(** C8 (as amended): a JSON-LD block that is valid JSON once the
    characters U+0000-U+0008, U+000B, U+000C, U+000E-U+001F and
    U+007F-U+009F are removed, and that then holds no two adjacent
    backslashes, is parsed successfully after sanitization, to the same
    value; when that value is an object with a [@type] and without
    [@graph], the scan returns it, normalized.  And a block whose content
    cannot be parsed after sanitization is skipped: the scan goes on with
    the following blocks. *)
Theorem C8_jsonld_sanitization :
  forall (script : Dom.element) (rest : list Dom.element),
    let content := JsString.trim (Dom.textContent script) in
    (forall v,
       JsString.includes (withoutStripped content)
                         (SchemaDetector.backslash ++ SchemaDetector.backslash)
       = false ->
       Json.parse (withoutStripped content) = Js.Ok v ->
       Json.parse (SchemaDetector.sanitizeJsonLdContent content) = Js.Ok v
       /\ (content <> EmptyString ->
           Json.truthy (Json.getPropOpt (Some v) "@graph") = false ->
           Json.truthy (Json.getPropOpt (Some v) "@type") = true ->
           SchemaDetector.scanScripts (script :: rest)
           = Some (SchemaDetector.normalizeSchema v)))
    /\ (forall message,
          Json.parse (SchemaDetector.sanitizeJsonLdContent content)
          = Js.Throw message ->
          SchemaDetector.scanScripts (script :: rest)
          = SchemaDetector.scanScripts rest).
Proof.
  intros script rest content. split.
  - intros v Hbs Hparse.
    rewrite sanitize_without_double_backslash by assumption.
    split; [assumption|].
    intros Hne Hgraph Htype. simpl. unfold SchemaDetector.schemaOfScript.
    fold content. destruct content as [|c0 r0] eqn:Ec; [congruence|].
    rewrite sanitize_without_double_backslash by assumption.
    rewrite Hparse. simpl.
    destruct v as [| | | |items|members]; simpl in Htype; try discriminate.
    simpl in Hgraph. simpl. rewrite Hgraph, Htype. reflexivity.
  - intros message Hthrow. simpl. unfold SchemaDetector.schemaOfScript.
    fold content. destruct content as [|c0 r0] eqn:Ec; [reflexivity|].
    rewrite Hthrow. reflexivity.
Qed.

Lemma C8_jsonld_sanitization_witness :
  let script :=
    jsonLdScript (Json.q "{'@type':'Product','name':'a" ++ U0001
                  ++ Json.q "b'}") in
  SchemaDetector.scanScripts [script]
  = Some (Json.JObject
            [(Json.codes "@type", Json.JString (Json.codes "Product"));
             (Json.codes "name", Json.JString (Json.codes "ab"))])
  /\ SchemaDetector.scanScripts
       [jsonLdScript "{not json"; script]
     = SchemaDetector.scanScripts [script].
Proof.
  cbv zeta. split.
  - refine (proj2 (proj1 (C8_jsonld_sanitization _ [])
                     (Json.JObject
                        [(Json.codes "@type", Json.JString (Json.codes "Product"));
                         (Json.codes "name", Json.JString (Json.codes "ab"))])
                     _ _) _ _ _);
      (reflexivity || discriminate).
  - refine (proj2 (C8_jsonld_sanitization (jsonLdScript "{not json") _)
              "Unexpected token in JSON" _).
    reflexivity.
Defined.

(** C8 as stated fails.  Both blocks below are valid JSON once their
    control characters are removed.  The first holds a raw TAB inside a
    string, which the sanitizer keeps; the second holds an escaped
    backslash, which the sanitizer halves into an invalid escape.
    Neither is parsed after sanitization, and each is skipped. *)
Lemma C8_counterexample :
  let block1 := Json.q "{'@type':'Product','name':'a" ++ TAB ++ Json.q "b'}" in
  let block2 :=
    Json.q "{'@type':'Product','name':'C:" ++ SchemaDetector.backslash
    ++ SchemaDetector.backslash ++ "dir" ++ U0001 ++ Json.q "'}" in
  (exists v, Json.parse (SchemaDetector.removeChars isControl block1) = Js.Ok v)
  /\ (exists m, Json.parse (SchemaDetector.sanitizeJsonLdContent block1)
                = Js.Throw m)
  /\ SchemaDetector.scanScripts [jsonLdScript block1] = None
  /\ (exists v, Json.parse (SchemaDetector.removeChars isControl block2) = Js.Ok v)
  /\ (exists m, Json.parse (SchemaDetector.sanitizeJsonLdContent block2)
                = Js.Throw m)
  /\ SchemaDetector.scanScripts [jsonLdScript block2] = None.
Proof.
  cbv zeta. repeat split; try (eexists; vm_compute; reflexivity);
    vm_compute; reflexivity.
Qed.

(** ** Readability service *)

(** C6 (as amended): for every document that is not null, [parseArticle]
    returns a record and does not throw; when a step inside it throws, the
    record is the degraded one, with title 'Untitled Article', empty text
    content, empty excerpt, zero reading time and zero word count.  For a
    null document it throws 'No DOM provided to parseArticle'. *)
Theorem C6_parseArticle_errors :
  forall (findMainContent : Dom.document -> Js.result (option Dom.element))
         (cleanContent : option Dom.element -> Js.result (option Dom.element))
         (dom : Dom.document),
    let parse := ReadabilityService.parseArticle findMainContent cleanContent in
    (exists article, parse (Some dom) = Js.Ok article)
    /\ (forall message,
          findMainContent dom = Js.Throw message
          \/ (exists main,
                findMainContent dom = Js.Ok main
                /\ cleanContent
                     (ReadabilityService.orElement main
                        (ReadabilityService.orElement
                           (Dom.body dom) (Dom.documentElement dom)))
                   = Js.Throw message) ->
          parse (Some dom) = Js.Ok ReadabilityService.degraded)
    /\ ReadabilityService.title ReadabilityService.degraded = "Untitled Article"
    /\ ReadabilityService.textContent ReadabilityService.degraded = EmptyString
    /\ ReadabilityService.excerpt ReadabilityService.degraded = EmptyString
    /\ ReadabilityService.readingTime ReadabilityService.degraded = 0%Z
    /\ ReadabilityService.wordCount ReadabilityService.degraded = 0%Z
    /\ parse None = Js.Throw "No DOM provided to parseArticle".
Proof.
  intros findMainContent cleanContent dom parse. subst parse.
  unfold ReadabilityService.parseArticle.
  split; [eexists; reflexivity|].
  split; [|repeat split].
  intros message [H | (main & Hm & Hc)].
  - now rewrite H.
  - rewrite Hm. simpl. now rewrite Hc.
Qed.

Lemma C6_parseArticle_errors_witness :
  ReadabilityService.parseArticle
    (fun _ => Js.Throw "querySelector failed") (fun e => Js.Ok e) (Some [])
  = Js.Ok ReadabilityService.degraded.
Proof.
  apply (C6_parseArticle_errors
           (fun _ => Js.Throw "querySelector failed") (fun e => Js.Ok e) []
         ) with (message := "querySelector failed").
  now left.
Defined.

(** C6 as stated fails on the null document: [parseArticle] throws,
    whatever its helpers do. *)
Lemma C6_counterexample :
  (forall findMainContent cleanContent,
     ReadabilityService.parseArticle findMainContent cleanContent None
     = Js.Throw "No DOM provided to parseArticle")
  /\ (forall article : ReadabilityService.Article,
        Js.Throw "No DOM provided to parseArticle" <> Js.Ok article).
Proof.
  split; [reflexivity | discriminate].
Qed.

(** ** Extraction orchestrator *)

Section ExtractorProperties.

Import JsString ContentExtractor.

Lemma describeError_chooseMessage text message :
  snd (describeError text message) = chooseMessage errorCategories message.
Proof.
  unfold describeError, errorCategories.
  cbn [chooseMessage existsb]. rewrite !orb_false_r.
  destruct (includes message "Extension context invalidated"
            || includes message "Extension was reloaded"); [reflexivity|].
  destruct (includes message "Mixed content blocked"); [reflexivity|].
  destruct (includes message "CORS" || includes message "Failed to fetch");
    [reflexivity|].
  destruct (includes message "timeout" || includes message "Request timeout");
    [reflexivity|].
  destruct (includes message "Network error" || includes message "net::");
    [reflexivity|].
  destruct (includes message "404" || includes message "Not Found");
    [reflexivity|].
  destruct (includes message "403" || includes message "Forbidden");
    [reflexivity|].
  destruct (includes message "500" || includes message "Server Error");
    reflexivity.
Qed.

Lemma errorRecord_fields url text message :
  getField "contentType" (errorRecord url text message) = Some (VString "error")
  /\ getField "description" (errorRecord url text message)
     = Some (VString (chooseMessage errorCategories message))
  /\ getField "error" (errorRecord url text message) = Some (VString message)
  /\ getField "url" (errorRecord url text message) = Some (VString url).
Proof.
  rewrite <- (describeError_chooseMessage text message). unfold errorRecord.
  destruct (describeError text message) as [title userMessage].
  repeat split.
Qed.

(** Every failure of the fetch reaches the handler as 'Failed to fetch
    content: ...', which holds the marker 'Failed to fetch': such a
    failure is never shown as a timeout, a network failure or an HTTP
    status. *)
Lemma fetch_failure_message cause :
  In (chooseMessage errorCategories ("Failed to fetch content: " ++ cause))
     (map snd (firstn 3 errorCategories)).
Proof.
  set (message := "Failed to fetch content: " ++ cause).
  assert (H : includes message "Failed to fetch" = true) by reflexivity.
  unfold errorCategories. cbn [chooseMessage existsb firstn map snd In].
  rewrite H, !orb_false_r, orb_true_r.
  destruct (includes message "Extension context invalidated"
            || includes message "Extension was reloaded"); [tauto|].
  destruct (includes message "Mixed content blocked"); tauto.
Qed.

End ExtractorProperties.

::::

**DIRECTIONS FOR THIS TASK**
Look over the listing above and copy each line that contains "codes".

**WRITTEN ANSWER**
            [(Json.codes "@type", Json.JString (Json.codes "Product"));
             (Json.codes "name", Json.JString (Json.codes "ab"))])
                        [(Json.codes "@type", Json.JString (Json.codes "Product"));
                         (Json.codes "name", Json.JString (Json.codes "ab"))])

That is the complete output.